**EXERCISE DIRECTIONS**: Copy out again, unchanged, the listing below from the line that has "From S2P Require Import VolumeCatalog." through the line that has "Proof. apply Z.mod_add. lia. Qed.".

**THE RECORDS**:
-------

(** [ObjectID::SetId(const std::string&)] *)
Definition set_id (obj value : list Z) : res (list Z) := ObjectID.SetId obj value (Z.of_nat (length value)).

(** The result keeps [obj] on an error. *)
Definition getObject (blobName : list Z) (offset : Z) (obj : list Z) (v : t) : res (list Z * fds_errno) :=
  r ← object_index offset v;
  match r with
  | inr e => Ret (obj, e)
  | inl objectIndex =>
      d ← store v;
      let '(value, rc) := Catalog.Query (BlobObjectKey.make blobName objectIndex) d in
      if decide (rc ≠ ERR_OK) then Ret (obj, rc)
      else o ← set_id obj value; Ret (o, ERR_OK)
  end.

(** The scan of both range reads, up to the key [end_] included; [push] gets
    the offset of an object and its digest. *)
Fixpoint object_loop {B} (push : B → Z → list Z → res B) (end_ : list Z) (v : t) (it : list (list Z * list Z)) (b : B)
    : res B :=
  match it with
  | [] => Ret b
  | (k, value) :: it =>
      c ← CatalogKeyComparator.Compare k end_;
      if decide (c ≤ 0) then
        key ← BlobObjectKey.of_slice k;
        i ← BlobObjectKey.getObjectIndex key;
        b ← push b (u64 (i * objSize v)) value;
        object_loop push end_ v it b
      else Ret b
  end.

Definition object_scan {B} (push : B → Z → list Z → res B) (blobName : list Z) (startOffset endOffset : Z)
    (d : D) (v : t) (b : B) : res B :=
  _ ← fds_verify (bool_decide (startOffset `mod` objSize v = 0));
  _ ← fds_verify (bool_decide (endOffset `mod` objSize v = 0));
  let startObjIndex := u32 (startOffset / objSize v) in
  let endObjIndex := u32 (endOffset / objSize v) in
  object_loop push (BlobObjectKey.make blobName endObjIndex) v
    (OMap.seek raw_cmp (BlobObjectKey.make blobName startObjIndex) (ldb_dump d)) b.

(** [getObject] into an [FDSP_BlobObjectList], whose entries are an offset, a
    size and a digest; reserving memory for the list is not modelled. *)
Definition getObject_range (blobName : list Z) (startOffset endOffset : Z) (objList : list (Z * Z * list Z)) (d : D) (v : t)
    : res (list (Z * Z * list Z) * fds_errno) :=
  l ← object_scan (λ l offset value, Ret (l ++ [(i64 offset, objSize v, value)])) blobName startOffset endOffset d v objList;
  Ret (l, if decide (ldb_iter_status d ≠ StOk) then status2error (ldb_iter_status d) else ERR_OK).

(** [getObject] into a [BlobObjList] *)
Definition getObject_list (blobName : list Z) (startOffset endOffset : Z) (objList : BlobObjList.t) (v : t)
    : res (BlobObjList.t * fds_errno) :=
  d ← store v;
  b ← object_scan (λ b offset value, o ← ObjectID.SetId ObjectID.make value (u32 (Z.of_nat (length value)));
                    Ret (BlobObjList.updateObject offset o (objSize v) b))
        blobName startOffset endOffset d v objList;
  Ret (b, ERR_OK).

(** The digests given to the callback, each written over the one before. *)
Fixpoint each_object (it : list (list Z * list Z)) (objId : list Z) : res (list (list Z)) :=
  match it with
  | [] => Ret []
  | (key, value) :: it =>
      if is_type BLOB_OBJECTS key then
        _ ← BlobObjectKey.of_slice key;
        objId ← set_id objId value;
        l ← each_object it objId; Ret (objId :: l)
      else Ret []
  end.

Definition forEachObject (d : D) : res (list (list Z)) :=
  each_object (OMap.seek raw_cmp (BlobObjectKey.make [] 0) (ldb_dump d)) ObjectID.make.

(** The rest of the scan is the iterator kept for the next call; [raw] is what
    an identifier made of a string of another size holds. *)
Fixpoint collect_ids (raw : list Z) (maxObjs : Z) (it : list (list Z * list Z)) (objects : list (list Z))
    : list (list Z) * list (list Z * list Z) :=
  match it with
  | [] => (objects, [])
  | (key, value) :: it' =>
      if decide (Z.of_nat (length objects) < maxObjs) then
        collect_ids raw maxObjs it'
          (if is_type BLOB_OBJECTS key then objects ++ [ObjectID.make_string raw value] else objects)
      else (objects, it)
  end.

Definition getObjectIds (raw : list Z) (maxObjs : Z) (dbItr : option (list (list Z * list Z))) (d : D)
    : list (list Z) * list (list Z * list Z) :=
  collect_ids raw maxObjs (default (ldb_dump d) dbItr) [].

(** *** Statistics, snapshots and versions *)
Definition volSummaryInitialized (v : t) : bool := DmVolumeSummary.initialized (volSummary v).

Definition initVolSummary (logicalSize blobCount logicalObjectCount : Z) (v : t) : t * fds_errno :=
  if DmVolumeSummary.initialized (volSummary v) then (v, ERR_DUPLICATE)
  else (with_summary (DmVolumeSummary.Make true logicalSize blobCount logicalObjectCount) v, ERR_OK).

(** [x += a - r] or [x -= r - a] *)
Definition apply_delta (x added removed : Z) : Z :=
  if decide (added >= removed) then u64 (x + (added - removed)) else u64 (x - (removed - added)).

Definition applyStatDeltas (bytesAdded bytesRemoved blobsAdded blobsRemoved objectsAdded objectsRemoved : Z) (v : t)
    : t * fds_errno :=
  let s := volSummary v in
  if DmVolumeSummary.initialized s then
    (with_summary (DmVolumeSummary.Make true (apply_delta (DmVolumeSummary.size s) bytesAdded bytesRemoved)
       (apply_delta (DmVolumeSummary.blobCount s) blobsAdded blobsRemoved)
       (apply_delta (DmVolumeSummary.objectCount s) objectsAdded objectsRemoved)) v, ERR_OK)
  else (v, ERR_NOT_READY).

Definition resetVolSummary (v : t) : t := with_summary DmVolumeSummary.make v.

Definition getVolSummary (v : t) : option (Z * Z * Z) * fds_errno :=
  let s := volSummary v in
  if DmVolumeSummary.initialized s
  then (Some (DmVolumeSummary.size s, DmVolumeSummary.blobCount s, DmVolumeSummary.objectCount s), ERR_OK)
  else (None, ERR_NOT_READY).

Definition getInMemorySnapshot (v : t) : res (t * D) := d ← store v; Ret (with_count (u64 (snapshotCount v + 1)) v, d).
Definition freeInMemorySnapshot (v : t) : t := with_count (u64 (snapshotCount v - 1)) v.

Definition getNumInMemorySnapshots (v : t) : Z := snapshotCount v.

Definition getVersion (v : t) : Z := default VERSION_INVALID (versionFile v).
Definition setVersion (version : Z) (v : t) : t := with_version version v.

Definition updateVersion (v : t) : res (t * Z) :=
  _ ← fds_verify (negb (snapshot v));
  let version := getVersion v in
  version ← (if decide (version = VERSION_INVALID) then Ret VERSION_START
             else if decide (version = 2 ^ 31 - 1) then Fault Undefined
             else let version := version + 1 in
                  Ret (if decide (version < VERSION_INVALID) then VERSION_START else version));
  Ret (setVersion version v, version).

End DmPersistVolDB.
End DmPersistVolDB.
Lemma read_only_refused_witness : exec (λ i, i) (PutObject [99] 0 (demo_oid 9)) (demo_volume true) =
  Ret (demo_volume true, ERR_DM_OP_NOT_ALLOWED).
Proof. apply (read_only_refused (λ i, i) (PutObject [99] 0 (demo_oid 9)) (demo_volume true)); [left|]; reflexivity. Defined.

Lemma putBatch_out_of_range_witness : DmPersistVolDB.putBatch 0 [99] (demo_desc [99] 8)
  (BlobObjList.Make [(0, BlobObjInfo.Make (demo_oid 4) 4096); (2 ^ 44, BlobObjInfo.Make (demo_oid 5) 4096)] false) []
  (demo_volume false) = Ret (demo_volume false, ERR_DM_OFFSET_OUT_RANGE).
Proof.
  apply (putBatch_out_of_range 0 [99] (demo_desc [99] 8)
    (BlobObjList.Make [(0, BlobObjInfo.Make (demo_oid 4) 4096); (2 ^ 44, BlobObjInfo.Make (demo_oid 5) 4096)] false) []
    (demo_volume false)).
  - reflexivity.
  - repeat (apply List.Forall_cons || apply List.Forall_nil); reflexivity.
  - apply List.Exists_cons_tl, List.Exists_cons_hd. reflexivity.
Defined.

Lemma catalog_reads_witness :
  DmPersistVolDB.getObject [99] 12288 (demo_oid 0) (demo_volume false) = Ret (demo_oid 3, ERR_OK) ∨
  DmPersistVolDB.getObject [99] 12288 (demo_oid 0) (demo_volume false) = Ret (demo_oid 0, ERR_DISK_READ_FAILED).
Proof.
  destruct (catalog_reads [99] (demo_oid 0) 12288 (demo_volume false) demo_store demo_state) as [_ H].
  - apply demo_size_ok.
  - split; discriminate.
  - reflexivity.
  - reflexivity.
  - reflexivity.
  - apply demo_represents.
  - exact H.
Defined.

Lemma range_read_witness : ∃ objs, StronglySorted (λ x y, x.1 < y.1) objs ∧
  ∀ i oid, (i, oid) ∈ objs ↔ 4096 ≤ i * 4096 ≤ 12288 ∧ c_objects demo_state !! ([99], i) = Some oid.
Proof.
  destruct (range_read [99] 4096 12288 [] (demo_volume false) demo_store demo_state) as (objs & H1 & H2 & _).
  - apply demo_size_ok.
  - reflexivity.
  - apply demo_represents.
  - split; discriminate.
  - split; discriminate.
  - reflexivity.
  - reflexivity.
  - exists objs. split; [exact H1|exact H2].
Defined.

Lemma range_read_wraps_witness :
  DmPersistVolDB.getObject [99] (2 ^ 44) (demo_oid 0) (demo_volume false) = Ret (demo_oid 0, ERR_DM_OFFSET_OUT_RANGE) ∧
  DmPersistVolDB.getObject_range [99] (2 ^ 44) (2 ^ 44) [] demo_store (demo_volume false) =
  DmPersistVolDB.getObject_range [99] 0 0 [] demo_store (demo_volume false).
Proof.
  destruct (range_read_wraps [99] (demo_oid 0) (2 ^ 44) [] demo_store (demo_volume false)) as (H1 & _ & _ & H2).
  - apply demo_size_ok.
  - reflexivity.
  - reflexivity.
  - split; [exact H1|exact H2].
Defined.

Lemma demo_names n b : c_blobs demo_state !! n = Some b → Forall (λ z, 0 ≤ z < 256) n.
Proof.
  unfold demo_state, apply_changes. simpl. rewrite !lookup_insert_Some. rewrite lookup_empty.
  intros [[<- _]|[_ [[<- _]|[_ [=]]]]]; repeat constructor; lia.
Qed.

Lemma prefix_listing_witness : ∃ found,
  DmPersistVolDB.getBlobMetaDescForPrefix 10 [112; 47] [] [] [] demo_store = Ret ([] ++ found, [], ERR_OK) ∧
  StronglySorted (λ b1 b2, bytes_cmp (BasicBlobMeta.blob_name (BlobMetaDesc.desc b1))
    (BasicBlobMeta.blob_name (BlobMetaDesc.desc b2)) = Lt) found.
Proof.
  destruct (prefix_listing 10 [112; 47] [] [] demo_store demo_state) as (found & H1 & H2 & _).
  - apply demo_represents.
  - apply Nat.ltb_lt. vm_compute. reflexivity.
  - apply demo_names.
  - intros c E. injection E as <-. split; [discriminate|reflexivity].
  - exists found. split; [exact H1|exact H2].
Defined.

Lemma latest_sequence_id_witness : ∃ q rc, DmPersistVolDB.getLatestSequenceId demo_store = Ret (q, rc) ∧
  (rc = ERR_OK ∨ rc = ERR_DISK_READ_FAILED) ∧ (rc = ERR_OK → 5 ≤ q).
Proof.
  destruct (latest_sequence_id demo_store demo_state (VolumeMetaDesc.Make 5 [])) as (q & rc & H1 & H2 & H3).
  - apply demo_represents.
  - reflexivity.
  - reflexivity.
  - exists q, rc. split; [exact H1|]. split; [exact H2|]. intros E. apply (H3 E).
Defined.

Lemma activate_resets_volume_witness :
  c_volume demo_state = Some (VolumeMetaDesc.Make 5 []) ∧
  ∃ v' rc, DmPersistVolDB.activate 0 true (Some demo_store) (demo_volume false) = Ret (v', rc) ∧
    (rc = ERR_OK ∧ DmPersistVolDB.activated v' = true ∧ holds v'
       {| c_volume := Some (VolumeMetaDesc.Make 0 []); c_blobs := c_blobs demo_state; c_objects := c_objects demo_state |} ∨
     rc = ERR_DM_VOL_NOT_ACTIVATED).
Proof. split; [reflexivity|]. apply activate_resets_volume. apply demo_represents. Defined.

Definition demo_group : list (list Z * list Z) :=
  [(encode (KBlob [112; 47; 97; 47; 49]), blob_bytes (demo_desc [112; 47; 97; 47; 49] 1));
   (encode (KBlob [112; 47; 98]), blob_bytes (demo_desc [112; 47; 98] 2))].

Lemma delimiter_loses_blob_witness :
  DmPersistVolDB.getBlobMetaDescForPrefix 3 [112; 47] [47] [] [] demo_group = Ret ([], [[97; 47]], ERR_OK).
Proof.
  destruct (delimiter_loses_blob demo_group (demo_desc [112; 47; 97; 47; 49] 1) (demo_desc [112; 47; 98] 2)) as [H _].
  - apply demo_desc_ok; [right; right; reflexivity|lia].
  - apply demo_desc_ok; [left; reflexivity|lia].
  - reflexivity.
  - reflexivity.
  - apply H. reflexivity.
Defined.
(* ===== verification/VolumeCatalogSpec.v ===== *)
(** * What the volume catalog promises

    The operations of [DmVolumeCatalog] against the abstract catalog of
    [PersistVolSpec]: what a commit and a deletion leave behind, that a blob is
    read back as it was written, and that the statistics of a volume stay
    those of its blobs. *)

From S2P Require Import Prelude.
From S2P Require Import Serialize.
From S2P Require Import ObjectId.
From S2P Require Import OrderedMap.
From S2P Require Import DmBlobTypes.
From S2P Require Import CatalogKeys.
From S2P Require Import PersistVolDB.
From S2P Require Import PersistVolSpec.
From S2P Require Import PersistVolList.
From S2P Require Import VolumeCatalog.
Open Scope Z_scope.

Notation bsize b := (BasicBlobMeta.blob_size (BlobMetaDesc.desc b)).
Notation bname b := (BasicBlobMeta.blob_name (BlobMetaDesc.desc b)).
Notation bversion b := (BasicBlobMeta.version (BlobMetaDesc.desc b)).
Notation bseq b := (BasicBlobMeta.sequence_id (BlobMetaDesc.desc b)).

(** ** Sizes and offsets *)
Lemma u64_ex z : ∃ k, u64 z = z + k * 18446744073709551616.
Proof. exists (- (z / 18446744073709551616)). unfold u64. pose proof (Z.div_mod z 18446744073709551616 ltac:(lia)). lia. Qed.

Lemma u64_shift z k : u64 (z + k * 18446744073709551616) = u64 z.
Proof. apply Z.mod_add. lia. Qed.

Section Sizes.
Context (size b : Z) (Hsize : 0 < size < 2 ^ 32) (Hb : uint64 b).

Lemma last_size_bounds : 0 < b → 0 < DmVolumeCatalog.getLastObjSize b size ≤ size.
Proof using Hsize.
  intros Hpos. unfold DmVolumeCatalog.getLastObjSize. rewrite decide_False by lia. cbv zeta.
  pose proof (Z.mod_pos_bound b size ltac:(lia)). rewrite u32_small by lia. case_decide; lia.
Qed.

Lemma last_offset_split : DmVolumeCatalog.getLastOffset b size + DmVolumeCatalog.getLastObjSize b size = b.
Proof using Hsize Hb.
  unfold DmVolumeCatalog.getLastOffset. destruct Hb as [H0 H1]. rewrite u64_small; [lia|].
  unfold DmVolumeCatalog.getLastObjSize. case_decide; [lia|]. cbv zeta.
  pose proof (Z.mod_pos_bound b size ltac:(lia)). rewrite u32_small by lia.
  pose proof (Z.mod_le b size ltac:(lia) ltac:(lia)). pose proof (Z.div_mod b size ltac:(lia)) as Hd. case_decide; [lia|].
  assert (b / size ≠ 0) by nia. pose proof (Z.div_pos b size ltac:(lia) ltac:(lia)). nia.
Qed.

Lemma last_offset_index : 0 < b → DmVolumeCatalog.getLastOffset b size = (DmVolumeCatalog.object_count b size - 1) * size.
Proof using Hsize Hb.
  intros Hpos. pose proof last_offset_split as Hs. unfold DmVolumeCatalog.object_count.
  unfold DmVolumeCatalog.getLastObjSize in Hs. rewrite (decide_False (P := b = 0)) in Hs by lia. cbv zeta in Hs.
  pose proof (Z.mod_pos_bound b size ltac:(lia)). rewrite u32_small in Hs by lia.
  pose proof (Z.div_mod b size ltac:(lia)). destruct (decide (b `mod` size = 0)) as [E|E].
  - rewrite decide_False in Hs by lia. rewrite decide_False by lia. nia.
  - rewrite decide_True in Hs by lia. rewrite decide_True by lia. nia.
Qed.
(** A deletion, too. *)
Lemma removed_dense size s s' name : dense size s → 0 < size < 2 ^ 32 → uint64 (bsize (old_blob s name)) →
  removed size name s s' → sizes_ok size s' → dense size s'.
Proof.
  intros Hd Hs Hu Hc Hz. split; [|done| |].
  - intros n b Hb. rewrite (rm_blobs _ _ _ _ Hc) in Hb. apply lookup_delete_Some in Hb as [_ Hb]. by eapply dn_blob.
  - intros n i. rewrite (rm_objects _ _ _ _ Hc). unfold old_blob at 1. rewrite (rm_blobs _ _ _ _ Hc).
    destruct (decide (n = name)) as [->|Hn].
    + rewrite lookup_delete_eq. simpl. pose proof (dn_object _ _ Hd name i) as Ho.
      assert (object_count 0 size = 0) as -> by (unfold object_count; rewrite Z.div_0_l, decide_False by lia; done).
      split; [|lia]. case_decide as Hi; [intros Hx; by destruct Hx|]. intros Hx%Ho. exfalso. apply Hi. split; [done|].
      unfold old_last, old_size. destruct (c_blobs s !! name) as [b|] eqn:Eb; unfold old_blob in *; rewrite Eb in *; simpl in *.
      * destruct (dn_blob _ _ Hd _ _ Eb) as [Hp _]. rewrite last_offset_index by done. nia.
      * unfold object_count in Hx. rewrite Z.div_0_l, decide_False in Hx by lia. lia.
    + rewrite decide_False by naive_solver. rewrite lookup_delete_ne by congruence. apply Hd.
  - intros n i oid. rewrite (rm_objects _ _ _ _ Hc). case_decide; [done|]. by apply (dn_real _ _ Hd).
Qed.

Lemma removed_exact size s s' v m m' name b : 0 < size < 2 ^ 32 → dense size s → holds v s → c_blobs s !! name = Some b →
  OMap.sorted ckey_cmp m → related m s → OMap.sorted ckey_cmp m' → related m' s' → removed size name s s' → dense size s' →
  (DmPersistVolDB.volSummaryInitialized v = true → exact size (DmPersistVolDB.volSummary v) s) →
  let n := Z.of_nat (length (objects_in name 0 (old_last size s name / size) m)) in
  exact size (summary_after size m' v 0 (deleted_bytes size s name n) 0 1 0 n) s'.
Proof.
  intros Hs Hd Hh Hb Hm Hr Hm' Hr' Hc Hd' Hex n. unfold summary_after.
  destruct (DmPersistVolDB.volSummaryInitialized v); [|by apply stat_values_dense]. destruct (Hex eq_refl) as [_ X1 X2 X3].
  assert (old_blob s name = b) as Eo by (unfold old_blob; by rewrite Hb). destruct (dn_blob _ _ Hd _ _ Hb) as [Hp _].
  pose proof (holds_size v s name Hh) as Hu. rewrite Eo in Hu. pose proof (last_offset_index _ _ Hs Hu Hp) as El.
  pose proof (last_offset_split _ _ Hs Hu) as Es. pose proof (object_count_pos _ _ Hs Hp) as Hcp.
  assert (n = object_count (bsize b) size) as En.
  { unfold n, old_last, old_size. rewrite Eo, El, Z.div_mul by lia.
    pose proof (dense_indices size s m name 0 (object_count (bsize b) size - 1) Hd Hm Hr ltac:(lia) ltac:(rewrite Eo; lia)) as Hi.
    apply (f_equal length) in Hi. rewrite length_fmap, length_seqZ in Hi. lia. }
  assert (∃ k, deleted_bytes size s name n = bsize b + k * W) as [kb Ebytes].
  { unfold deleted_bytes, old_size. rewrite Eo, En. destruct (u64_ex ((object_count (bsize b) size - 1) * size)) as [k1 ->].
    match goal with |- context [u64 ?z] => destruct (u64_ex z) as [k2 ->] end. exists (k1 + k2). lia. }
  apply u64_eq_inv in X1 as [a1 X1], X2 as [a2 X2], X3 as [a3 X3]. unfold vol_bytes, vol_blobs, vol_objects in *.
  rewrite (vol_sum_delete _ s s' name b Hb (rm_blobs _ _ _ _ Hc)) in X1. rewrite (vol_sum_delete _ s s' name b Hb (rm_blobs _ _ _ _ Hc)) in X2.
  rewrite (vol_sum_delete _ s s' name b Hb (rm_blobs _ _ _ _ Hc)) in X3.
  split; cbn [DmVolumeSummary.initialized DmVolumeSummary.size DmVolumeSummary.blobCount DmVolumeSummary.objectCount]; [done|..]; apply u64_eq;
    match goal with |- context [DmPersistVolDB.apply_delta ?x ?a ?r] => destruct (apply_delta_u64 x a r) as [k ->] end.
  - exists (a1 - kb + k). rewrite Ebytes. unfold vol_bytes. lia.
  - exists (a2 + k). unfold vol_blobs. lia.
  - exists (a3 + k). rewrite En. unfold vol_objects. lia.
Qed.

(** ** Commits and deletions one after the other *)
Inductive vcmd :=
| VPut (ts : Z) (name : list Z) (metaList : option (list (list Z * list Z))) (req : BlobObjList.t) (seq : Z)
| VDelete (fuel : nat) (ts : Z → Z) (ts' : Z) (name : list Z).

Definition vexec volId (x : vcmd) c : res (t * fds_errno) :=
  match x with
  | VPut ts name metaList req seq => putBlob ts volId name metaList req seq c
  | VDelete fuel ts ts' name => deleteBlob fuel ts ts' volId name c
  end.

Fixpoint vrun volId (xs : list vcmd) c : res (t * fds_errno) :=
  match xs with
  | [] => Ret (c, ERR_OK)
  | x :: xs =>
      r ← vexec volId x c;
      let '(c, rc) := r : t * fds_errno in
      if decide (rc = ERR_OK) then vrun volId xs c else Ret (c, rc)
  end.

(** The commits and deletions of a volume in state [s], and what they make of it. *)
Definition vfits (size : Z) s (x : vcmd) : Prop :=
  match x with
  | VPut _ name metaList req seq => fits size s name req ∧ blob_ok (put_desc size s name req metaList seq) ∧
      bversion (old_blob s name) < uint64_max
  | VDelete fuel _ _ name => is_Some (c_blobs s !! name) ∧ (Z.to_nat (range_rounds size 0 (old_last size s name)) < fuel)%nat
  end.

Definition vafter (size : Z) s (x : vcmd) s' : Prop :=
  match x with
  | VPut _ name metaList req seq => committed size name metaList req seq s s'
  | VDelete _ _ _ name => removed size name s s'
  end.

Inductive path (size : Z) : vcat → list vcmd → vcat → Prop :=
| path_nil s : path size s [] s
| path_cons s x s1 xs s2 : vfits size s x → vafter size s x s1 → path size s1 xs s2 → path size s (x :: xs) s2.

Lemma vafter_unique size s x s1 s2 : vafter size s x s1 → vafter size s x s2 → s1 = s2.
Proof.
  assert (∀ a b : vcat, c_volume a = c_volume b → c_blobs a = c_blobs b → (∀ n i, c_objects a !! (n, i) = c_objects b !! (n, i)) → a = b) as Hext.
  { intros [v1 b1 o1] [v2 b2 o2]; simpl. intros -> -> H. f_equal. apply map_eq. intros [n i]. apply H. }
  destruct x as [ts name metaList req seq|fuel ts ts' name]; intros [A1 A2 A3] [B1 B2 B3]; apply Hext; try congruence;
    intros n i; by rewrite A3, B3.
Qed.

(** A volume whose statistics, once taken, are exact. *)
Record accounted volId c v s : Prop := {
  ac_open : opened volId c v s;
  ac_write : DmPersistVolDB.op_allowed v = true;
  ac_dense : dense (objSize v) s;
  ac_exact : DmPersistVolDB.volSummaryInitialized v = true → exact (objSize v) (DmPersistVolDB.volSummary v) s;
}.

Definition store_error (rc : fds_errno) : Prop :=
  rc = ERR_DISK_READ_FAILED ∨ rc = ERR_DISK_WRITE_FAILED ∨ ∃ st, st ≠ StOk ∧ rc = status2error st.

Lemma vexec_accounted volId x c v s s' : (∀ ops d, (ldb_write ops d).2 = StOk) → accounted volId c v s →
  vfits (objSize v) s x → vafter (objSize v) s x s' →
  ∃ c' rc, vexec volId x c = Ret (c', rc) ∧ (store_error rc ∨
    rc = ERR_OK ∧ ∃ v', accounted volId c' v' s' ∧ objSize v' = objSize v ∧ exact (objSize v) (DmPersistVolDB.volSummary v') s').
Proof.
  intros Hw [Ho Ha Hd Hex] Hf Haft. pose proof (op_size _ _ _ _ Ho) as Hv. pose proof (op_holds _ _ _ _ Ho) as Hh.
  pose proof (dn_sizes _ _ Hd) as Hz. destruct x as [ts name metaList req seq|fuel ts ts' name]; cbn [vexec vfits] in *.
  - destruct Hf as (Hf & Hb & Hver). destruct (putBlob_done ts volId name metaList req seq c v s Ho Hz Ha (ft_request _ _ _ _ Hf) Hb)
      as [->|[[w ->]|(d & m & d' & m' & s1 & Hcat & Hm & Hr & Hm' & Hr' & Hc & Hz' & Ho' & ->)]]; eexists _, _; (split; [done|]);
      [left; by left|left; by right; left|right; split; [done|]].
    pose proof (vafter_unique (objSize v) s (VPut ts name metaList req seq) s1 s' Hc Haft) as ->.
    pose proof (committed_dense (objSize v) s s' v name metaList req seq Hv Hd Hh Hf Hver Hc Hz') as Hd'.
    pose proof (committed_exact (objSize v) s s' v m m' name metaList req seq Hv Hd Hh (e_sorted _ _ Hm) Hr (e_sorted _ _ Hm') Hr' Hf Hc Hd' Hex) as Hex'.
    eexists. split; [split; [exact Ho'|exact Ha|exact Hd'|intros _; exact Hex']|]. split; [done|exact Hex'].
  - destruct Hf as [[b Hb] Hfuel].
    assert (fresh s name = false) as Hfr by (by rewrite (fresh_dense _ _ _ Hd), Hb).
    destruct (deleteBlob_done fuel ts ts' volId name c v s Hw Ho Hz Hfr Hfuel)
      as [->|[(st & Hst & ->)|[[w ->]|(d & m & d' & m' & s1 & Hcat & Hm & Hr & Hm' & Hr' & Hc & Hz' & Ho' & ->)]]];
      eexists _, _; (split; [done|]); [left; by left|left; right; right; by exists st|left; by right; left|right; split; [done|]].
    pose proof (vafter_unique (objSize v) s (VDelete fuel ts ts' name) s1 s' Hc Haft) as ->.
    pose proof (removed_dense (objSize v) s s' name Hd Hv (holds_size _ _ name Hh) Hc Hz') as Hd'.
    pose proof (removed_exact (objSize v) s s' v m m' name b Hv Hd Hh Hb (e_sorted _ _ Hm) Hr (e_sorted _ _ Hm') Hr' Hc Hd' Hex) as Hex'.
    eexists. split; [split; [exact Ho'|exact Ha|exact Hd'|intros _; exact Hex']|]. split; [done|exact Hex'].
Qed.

-------

**OUTPUT FOR THIS TASK**:
From S2P Require Import VolumeCatalog.
Open Scope Z_scope.

Notation bsize b := (BasicBlobMeta.blob_size (BlobMetaDesc.desc b)).
Notation bname b := (BasicBlobMeta.blob_name (BlobMetaDesc.desc b)).
Notation bversion b := (BasicBlobMeta.version (BlobMetaDesc.desc b)).
Notation bseq b := (BasicBlobMeta.sequence_id (BlobMetaDesc.desc b)).

(** ** Sizes and offsets *)
Lemma u64_ex z : ∃ k, u64 z = z + k * 18446744073709551616.
Proof. exists (- (z / 18446744073709551616)). unfold u64. pose proof (Z.div_mod z 18446744073709551616 ltac:(lia)). lia. Qed.

Lemma u64_shift z k : u64 (z + k * 18446744073709551616) = u64 z.
Proof. apply Z.mod_add. lia. Qed.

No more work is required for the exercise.